EXERCISE DETAILS: When the line with "of [Response] objects" is found, repeat it and all lines that follow it exactly, stopping at the end of the listing.
--------------------
(** * jquants-proxy: the caching, authenticating Worker, embedded in Rocq

    Sources embedded here:
    - [src/index.ts]  the Worker entrypoint: [get], [#fetchWithCache],
      [#checkConfig], [#getToken], [#getRefreshToken],
      [#getNewRefreshToken], [#getNewIdToken];
    - [src/cache.ts]  the response cache helpers: [getCache], [putCache],
      [deleteCache], [setDebugHeaders].

    The Worker is asynchronous JavaScript that talks to three outside
    services (the edge cache [caches.default], the KV namespace and the
    JQuants API) and that mutates [Response] objects.  It is modelled by a
    state-and-exception monad over a [World] that holds the JavaScript heap
    of [Response] objects and the body streams that they share, the contents
    of the two stores, the answers of the upstream API, the promises handed
    to [waitUntil], and a log of every observable effect.  Each [await] is a
    monadic bind; a rejected promise is a [Throw]. *)

From Stdlib Require Import Ascii.
From stdpp Require Import base gmap list strings pretty.

Local Open Scope Z_scope.

(** ** Constants of [src/index.ts] and [src/cache.ts] *)

Definition API_BASE_URL : string := "https://api.jquants.com".

(** Refresh token TTL: 6 days.  The comment in the source says that the
    token really lives 7 days. *)
Definition REFRESH_TOKEN_TTL : Z := 60 * 60 * 24 * 6.
Definition UPSTREAM_REFRESH_TOKEN_LIFETIME : Z := 60 * 60 * 24 * 7.

(** ID token TTL: 23 hours.  The comment in the source says that the token
    really lives 24 hours. *)
Definition ID_TOKEN_TTL : Z := 60 * 60 * 23.
Definition UPSTREAM_ID_TOKEN_LIFETIME : Z := 60 * 60 * 24.

(** Default cache TTL in seconds. *)
Definition CACHE_MAX_AGE : Z := 60 * 10.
--------------------
RESPONSE AREA:
    of [Response] objects and the body streams that they share, the contents
    of the two stores, the answers of the upstream API, the promises handed
    to [waitUntil], and a log of every observable effect.  Each [await] is a
    monadic bind; a rejected promise is a [Throw]. *)

From Stdlib Require Import Ascii.
From stdpp Require Import base gmap list strings pretty.

Local Open Scope Z_scope.

(** ** Constants of [src/index.ts] and [src/cache.ts] *)

Definition API_BASE_URL : string := "https://api.jquants.com".

(** Refresh token TTL: 6 days.  The comment in the source says that the
    token really lives 7 days. *)
Definition REFRESH_TOKEN_TTL : Z := 60 * 60 * 24 * 6.
Definition UPSTREAM_REFRESH_TOKEN_LIFETIME : Z := 60 * 60 * 24 * 7.

(** ID token TTL: 23 hours.  The comment in the source says that the token
    really lives 24 hours. *)
Definition ID_TOKEN_TTL : Z := 60 * 60 * 23.
Definition UPSTREAM_ID_TOKEN_LIFETIME : Z := 60 * 60 * 24.

(** Default cache TTL in seconds. *)
Definition CACHE_MAX_AGE : Z := 60 * 10.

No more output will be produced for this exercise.